The United States and China have agreed to a temporary trade truce, resulting in a spectacular rally in stocks, commodities and emerging market currencies on Monday.
But will it last?
Unsurprisingly, those markets that were beaten up the most from trade tensions were among those that rallied the most, hinting that opportunistic buying, particularly with market positioning short, helped to fuel the gains seen on Monday.
Of note, many markets also closed well off their opening highs, suggesting that some investors believe the trade truce is merely “kicking the can down the road,” rather than the start of a longer-lasting solution, when it comes to trade negotiations.
Daniel Been, Head of FX Research at ANZ Bank, is one who remains cautious about what the future holds when it comes to trade tensions.
“The result does little to change our concerns about how 2019 plays out. We see this more as kicking the can down the road rather than as a major step forward,” he says in relation to the temporary trade truce.
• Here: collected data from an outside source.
(* ===== verification/TransRel.v ===== *)
(** * Transitive relations ([src/rustc_data_structures/transitive_relation.rs])

    A builder collects elements and base edges; [freeze] computes the transitive closure in a bit matrix,
    by passes over the edges until one changes nothing; the frozen relation answers reachability, minimal
    upper bounds, parents and the "postdominating" upper bound.  [FxIndexSet] is a list without
    duplicates, an element's index its position.  The edges are a hash set: the order in which it is
    iterated is [hash_order], a parameter of which only that it lists the same edges is assumed. *)
From Stdlib Require Import ZArith Lia.
From stdpp Require Import base numbers list.
From S2P Require Import Prelude Swar BitSet BitMatrix.
Open Scope Z_scope.
Open Scope rust_scope.

Record Edge := mkEdge { source : nat; target : nat }.

#[export] Instance Edge_eq_dec : EqDecision Edge.
Proof. solve_decision. Defined.

(** The iteration order of a hash set of edges, and what is assumed of it. *)
Class HashOrder := hash_order : list Edge -> list Edge.
Class HashOrderOk `{!HashOrder} : Prop := hash_order_perm : forall l, Permutation (hash_order l) l.

Section TransitiveRelation.
Context {T : Type} `{!EqDecision T} `{!HashOrder}.

Record TransitiveRelationBuilder := mkBuilder { elements : list T; edges : list Edge }.

Record TransitiveRelation := mkRelation { builder : TransitiveRelationBuilder; closure : BitMatrix }.

(** [with_element_capacity] only reserves room. *)
Definition builder_default : TransitiveRelationBuilder := mkBuilder [] [].

Definition builder_is_empty (r : TransitiveRelationBuilder) : bool := match edges r with [] => true | _ => false end.

(** [get_index_of]. *)
Definition index (r : TransitiveRelationBuilder) (a : T) : option nat := position (fun x => bool_decide (x = a)) (elements r).

(** [insert_full]. *)
Definition add_index (r : TransitiveRelationBuilder) (a : T) : nat * TransitiveRelationBuilder :=
  match index r a with
  | Some i => (i, r)
  | None => (length (elements r), mkBuilder (elements r ++ [a]) (edges r))
  end.

Definition add (r : TransitiveRelationBuilder) (a b : T) : TransitiveRelationBuilder :=
  let '(a, r) := add_index r a in
  let '(b, r) := add_index r b in
  let edge := mkEdge a b in
  mkBuilder (elements r) (if bool_decide (edge ∈ edges r) then edges r else edges r ++ [edge]).

(** One [for edge in &self.edges]. *)
Fixpoint freeze_pass (es : list Edge) (matrix : BitMatrix) (changed : bool) : outcome (bool * BitMatrix) :=
  match es with
  | [] => Ret (changed, matrix)
  | edge :: es =>
      let* '(c1, matrix) := matrix_insert matrix (source edge) (target edge) in
      let* '(c2, matrix) := union_rows matrix (target edge) (source edge) in
      freeze_pass es matrix (changed || c1 || c2)
  end.

(** [while changed], a unit of fuel per pass. *)
Fixpoint freeze_loop (fuel : nat) (es : list Edge) (matrix : BitMatrix) : outcome BitMatrix :=
  match fuel with
  | O => OutOfFuel
  | S fuel =>
      let* '(changed, matrix) := freeze_pass es matrix false in
      if changed then freeze_loop fuel es matrix else Ret matrix
  end.

(** Every pass but the last sets a bit of the matrix. *)
Definition freeze (r : TransitiveRelationBuilder) : outcome TransitiveRelation :=
  let n := length (elements r) in
  let* matrix := freeze_loop (n * n + 1) (hash_order (edges r)) (matrix_new n n) in
  Ret (mkRelation r matrix).

(** [self.elements[i]]. *)
Definition element (r : TransitiveRelation) (i : nat) : outcome T := unwrap (elements (builder r) !! i).

Fixpoint elements_at (r : TransitiveRelation) (l : list nat) : outcome (list T) :=
  match l with
  | [] => Ret []
  | i :: l => let* a := element r i in let* rest := elements_at r l in Ret (a :: rest)
  end.

Definition rel_contains (r : TransitiveRelation) (a b : T) : outcome bool :=
  match index (builder r) a, index (builder r) b with
  | Some a, Some b => matrix_contains (closure r) a b
  | _, _ => Ret false
  end.

Definition reachable_from (r : TransitiveRelation) (a : T) : outcome (list T) :=
  match index (builder r) a with
  | Some a => let* l := matrix_iter (closure r) a in elements_at r l
  | None => Ret []
  end.

(** ** [pare_down] *)

(** The inner loop: [j] runs to the end of the vector, [dead] counts what is removed. *)
Fixpoint pare_inner (fuel : nat) (m : BitMatrix) (candidate_i : nat) (candidates : list nat) (j dead : nat) : outcome (nat * nat * list nat) :=
  match fuel with
  | O => OutOfFuel
  | S fuel =>
      match candidates !! j with
      | None => Ret (j, dead, candidates)
      | Some candidate_j =>
          let* c := matrix_contains m candidate_i candidate_j in
          if (c : bool) then pare_inner fuel m candidate_i candidates (S j) (S dead)
          else
            let* candidates := set_index candidates (j - dead) candidate_j in
            pare_inner fuel m candidate_i candidates (S j) dead
      end
  end.

Fixpoint pare_outer (fuel : nat) (m : BitMatrix) (candidates : list nat) (i : nat) : outcome (list nat) :=
  match fuel with
  | O => OutOfFuel
  | S fuel =>
      match candidates !! i with
      | None => Ret candidates
      | Some candidate_i =>
          let i := S i in
          let* '(j, dead, candidates) := pare_inner (S (length candidates)) m candidate_i candidates i 0 in
          pare_outer fuel m (take (j - dead) candidates) i
      end
  end.

Definition pare_down (candidates : list nat) (m : BitMatrix) : outcome (list nat) :=
  pare_outer (S (length candidates)) m candidates 0.

(** Steps (2), (3a) and (3b) of the algorithm. *)
Definition pare_both (candidates : list nat) (m : BitMatrix) : outcome (list nat) :=
  let* candidates := pare_down candidates m in
  let candidates := reverse candidates in
  pare_down candidates m.

Definition minimal_upper_bounds (r : TransitiveRelation) (a b : T) : outcome (list T) :=
  match index (builder r) a, index (builder r) b with
  | Some a, Some b =>
      let '(a, b) := if (b <? a)%nat then (b, a) else (a, b) in
      let* lub_indices :=
        let* ab := matrix_contains (closure r) a b in
        if (ab : bool) then Ret [b]
        else
          let* ba := matrix_contains (closure r) b a in
          if (ba : bool) then Ret [a]
          else
            let* candidates := intersect_rows (closure r) a b in
            pare_both candidates (closure r) in
      elements_at r (reverse lub_indices)
  | _, _ => Ret []
  end.

(** [retain(|&e| !closure.contains(e, a.0))]. *)
Fixpoint retain_unrelated (m : BitMatrix) (a : nat) (l : list nat) : outcome (list nat) :=
  match l with
  | [] => Ret []
  | e :: l =>
      let* c := matrix_contains m e a in
      let* rest := retain_unrelated m a l in
      Ret (if (c : bool) then rest else e :: rest)
  end.

Definition parents (r : TransitiveRelation) (a : T) : outcome (list T) :=
  match index (builder r) a with
  | None => Ret []
  | Some a =>
      let* ancestors := intersect_rows (closure r) a a in
      let* ancestors := retain_unrelated (closure r) a ancestors in
      let* ancestors := pare_both ancestors (closure r) in
      elements_at r (reverse ancestors)
  end.

(** [mubs.pop()] twice, then [mubs.extend(..)]. *)
Fixpoint mutual_immediate_postdominator (fuel : nat) (r : TransitiveRelation) (mubs : list T) : outcome (option T) :=
  match fuel with
  | O => OutOfFuel
  | S fuel =>
      match reverse mubs with
      | [] => Ret None
      | [mub] => Ret (Some mub)
      | m :: n :: rest =>
          let* bounds := minimal_upper_bounds r n m in
          mutual_immediate_postdominator fuel r (reverse rest ++ bounds)
      end
  end.

Definition postdom_upper_bound (fuel : nat) (r : TransitiveRelation) (a b : T) : outcome (option T) :=
  let* mubs := minimal_upper_bounds r a b in
  mutual_immediate_postdominator fuel r mubs.

(** [closure.iter(a).find(|i| closure.contains(i, a))]. *)
Fixpoint find_scc (m : BitMatrix) (a : nat) (l : list nat) : outcome (option nat) :=
  match l with
  | [] => Ret None
  | i :: l => let* c := matrix_contains m i a in if (c : bool) then Ret (Some i) else find_scc m a l
  end.

Definition minimal_scc_representative (r : TransitiveRelation) (a : T) : outcome T :=
  match index (builder r) a with
  | Some a_i =>
      let* l := matrix_iter (closure r) a_i in
      let* o := find_scc (closure r) a_i l in
      match o with Some i => element r i | None => Ret a end
  | None => Ret a
  end.

Definition base_edges (r : TransitiveRelation) : outcome (list (T * T)) :=
  (fix go es := match es with
     | [] => Ret []
     | e :: es => let* a := element r (source e) in let* b := element r (target e) in let* rest := go es in Ret ((a, b) :: rest)
     end) (hash_order (edges (builder r))).
End TransitiveRelation.
Arguments TransitiveRelationBuilder : clear implicits.
Arguments TransitiveRelation : clear implicits.

(** [maybe_map]: a partial function on the elements, [None] if it fails on an end point. *)
Section MaybeMap.
Context {T U : Type} `{!EqDecision T, !EqDecision U} `{!HashOrder}.

Fixpoint map_edges (f : T -> option U) (els : list T) (es : list Edge) (result : TransitiveRelationBuilder U) : outcome (option (TransitiveRelationBuilder U)) :=
  match es with
  | [] => Ret (Some result)
  | edge :: es =>
      let* s := unwrap (els !! source edge) in
      match f s with
      | None => Ret None
      | Some a =>
          let* t := unwrap (els !! target edge) in
          match f t with
          | None => Ret None
          | Some b => map_edges f els es (add result a b)
          end
      end
  end.

Definition builder_maybe_map (r : TransitiveRelationBuilder T) (f : T -> option U) : outcome (option (TransitiveRelationBuilder U)) :=
  map_edges f (elements r) (hash_order (edges r)) builder_default.

Definition maybe_map (r : TransitiveRelation T) (f : T -> option U) : outcome (option (TransitiveRelation U)) :=
  let* o := builder_maybe_map (builder r) f in
  match o with
  | None => Ret None
  | Some b => let* r := freeze b in Ret (Some r)
  end.
End MaybeMap.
“Ultimately, it remains a high order for China to fulfil the US’s demands on structural issues, and at a time when the major issues that the US has raised represent a challenge to China’s rise, a long lasting and meaningful de-escalation remains very challenging.”
However, while Been says this is likely a case of can-kicking 101, treading the path taken by policymakers so often in the past whenever a stalemate forms, he thinks it may just be enough to see risk assets come home with a wet sail as we approach the final throngs of 2018.
“Timeframes are important,” Been says.
“For the remainder of 2018, it is likely that there is enough alignment between the two statements for issues surrounding trade to fall into the background and for the corrective bounce to extend.
“This is particularly the case when the news is combined with the tone from the Federal Reserve Chair and the Vice Chair last week. They suggested that the Fed is set to become more data contingent and cautious.
“Together, these events mean that two of the market’s biggest concerns are suddenly looking slightly less insurmountable.”
And with investor risk appetite currently sitting around average levels, according to ANZ’s Global Market Sentiment Index, seen below, Been says this points to the probability that “risk appetite moves higher, particularly in emerging markets”.